───── RECORDS SHOWN ─────

(* ===== verification/Caches.v ===== *)
(** Elements of a pool manager whose bytes belong to somebody else: the manager with
    the list of what is out, and the bytes of each element apart. The event loop keeps
    the caches of its sources this way. *)

From S2P Require Import Prelude Heap Links Pool Manager ManagerSpec ManagerProps.
#[local] Open Scope Z_scope.

Section caches.
Context `{!heapGS Σ}.

(** What the manager needs of an element that is out: all but its bytes. *)
Definition stub (P R es : Z) (n : nat) (e : Z) : iProp Σ :=
  ⌜e ∈ slots R es n⌝ ∗ e ↦? ∗ (e + elm_root) ↦ P ∗ padding e sizeof_elm [0; elm_root].

Lemma allocated_stub P R es n e :
  allocated P R es n e ⊣⊢ stub P R es n e ∗ region (e + sizeof_elm) es.
Proof.
  unfold allocated, stub, elm. iSplit; [iIntros "($ & $ & $ & $ & $)"|iIntros "(($ & $ & $ & $) & $)"].
Qed.

(** The manager at [M], the elements [held] being out. *)
Definition mheld (M alc es : Z) (n : nat) (held : list Z) : iProp Σ :=
  ∃ ps av, ⌜held ≡ₚ outs ps⌝ ∗ is_manager M alc es n ps av ∗
    [∗ list] p ∈ ps, [∗ list] e ∈ mp_used p, stub (mp_pool p) (mp_room p) es n e.

Lemma mheld_init M alc es n : is_manager M alc es n [] [] ⊢ mheld M alc es n [].
Proof. iIntros "Hm". iExists [], []. iFrame. by iSplit. Qed.

Lemma mheld_perm M alc es n held held' :
  held ≡ₚ held' → mheld M alc es n held ⊢ mheld M alc es n held'.
Proof.
  iIntros (Hh) "(%ps & %av & %Ho & Hm)". iExists ps, av. iFrame. iPureIntro. by rw -Hh Ho.
Qed.

Lemma mheld_alloc M alc es n held size Φ :
  M ≠ NULL →
  mheld M alc es n held -∗
  ((mheld M alc es n held -∗ Φ NULL) ∧
   (∀ c, ⌜c ≠ NULL⌝ -∗ mheld M alc es n (c :: held) -∗ region c es -∗ Φ c)) -∗
  hwp (qp_manager_alloc M size) Φ.
Proof.
  iIntros (HM) "(%ps & %av & %Hh & Hm & Hs) HΦ".
  iApply (manager_alloc_spec with "Hm"); [done|]. iSplit.
  - iIntros "_ Hm". iDestruct "HΦ" as "[HΦ _]". iApply "HΦ". by iFrame.
  - iIntros (ps' av' E R e [_ Ht]) "Hm Ha".
    iDestruct (taken_not_null with "Hm Ha") as %Hc; [done|].
    iDestruct (allocated_stub with "Ha") as "[Ha Hr]". iDestruct "HΦ" as "[_ HΦ]".
    iApply ("HΦ" with "[//] [-Hr] Hr"). iExists ps', av'. iFrame "Hm".
    iSplit; [iPureIntro; by rw (takes_outs _ _ _ _ _ _ _ Ht) Hh|].
    destruct Ht as [(l1 & l2 & fr & us & -> & ->)|(_ & fr & _ & ->)].
    + rw !big_sepL_app. cbn. iDestruct "Hs" as "($ & $ & $)". iFrame.
    + cbn. iFrame.
Qed.

Lemma mheld_free M alc es n held c Φ :
  M ≠ NULL →
  mheld M alc es n (c :: held) -∗ region c es -∗ (mheld M alc es n held -∗ Φ QP_SUCCESS) -∗
  hwp (qp_manager_free M c) Φ.
Proof.
  iIntros (HM) "(%ps & %av & %Hh & Hm & Hs) Hr HΦ".
  assert (c ∈ outs ps) as Hin by (rw -Hh; left).
  apply list_elem_of_bind in Hin as (p & [e [-> He]]%list_elem_of_fmap & Hp).
  apply list_elem_of_split in Hp as (l1 & l2 & ->).
  destruct p as [E R fr us]. cbn [mp_used] in He. apply elem_of_Permutation in He as [us' Hus].
  rw big_sepL_app big_sepL_cons. iDestruct "Hs" as "(Hs1 & Hp & Hs2)".
  cbn [mp_used mp_pool mp_room mp_elm].
  iEval (rw (big_opL_permutation _ _ _ Hus)) in "Hp". iDestruct "Hp" as "[He Hp]".
  iApply (manager_free_spec with "Hm [He Hr]"); [done..|by iApply allocated_stub; iFrame|].
  iIntros (ps' av' Hps') "Hm". iApply "HΦ".
  assert (held ≡ₚ used_at (MkPool E R fr us') ++ outs (l1 ++ l2)) as Hh'.
  { apply (Permutation_cons_inv (a := e + sizeof_elm)). rw Hh outs_middle. unfold used_at.
    cbn [mp_used]. by rw Hus. }
  iExists ps', av'. iFrame "Hm". destruct Hps' as [->|(-> & _ & ->)].
  - iSplit; [by rw Hh' outs_middle|]. rw big_sepL_app big_sepL_cons. iFrame.
  - iSplit; [done|]. rw big_sepL_app. iFrame.
Qed.

(** Destruction by force takes what is out along. *)
Lemma mheld_destroy M alc es n held Φ :
  M ≠ NULL →
  mheld M alc es n held -∗ mgr_owner M alc -∗ ([∗ list] c ∈ held, region c es) -∗
  ((⌜alc = 0⌝ ∗ region M sizeof_mgr ∨ ⌜alc = 1⌝) -∗ Φ QP_SUCCESS) -∗
  hwp (qp_manager_destroy M true) Φ.
Proof.
  iIntros (HM) "(%ps & %av & %Hh & Hm & Hs) Hown Hr HΦ".
  iApply (manager_destroy_spec with "Hm Hown [Hs Hr] HΦ"); [done|].
  iEval (rw (big_opL_permutation _ _ _ Hh) /outs big_sepL_bind) in "Hr".
  iCombine "Hs Hr" as "H". rw -big_sepL_sep. iApply (big_sepL_impl with "H").
  iIntros "!>" (k p _) "[Hs Hr]". unfold used_at. rw big_sepL_fmap.
  iCombine "Hs Hr" as "H". rw -big_sepL_sep. iApply (big_sepL_impl with "H").
  iIntros "!>" (j e _) "H". by iApply allocated_stub.
Qed.
End caches.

─────

■ WHAT THE TASK ASKS ■
The word "Lemma" appears in some of the lines above. Copy those lines.

■ OUTPUT FOR THIS TASK ■
Lemma allocated_stub P R es n e :
Lemma mheld_init M alc es n : is_manager M alc es n [] [] ⊢ mheld M alc es n [].
Lemma mheld_perm M alc es n held held' :
Lemma mheld_alloc M alc es n held size Φ :
Lemma mheld_free M alc es n held c Φ :
Lemma mheld_destroy M alc es n held Φ :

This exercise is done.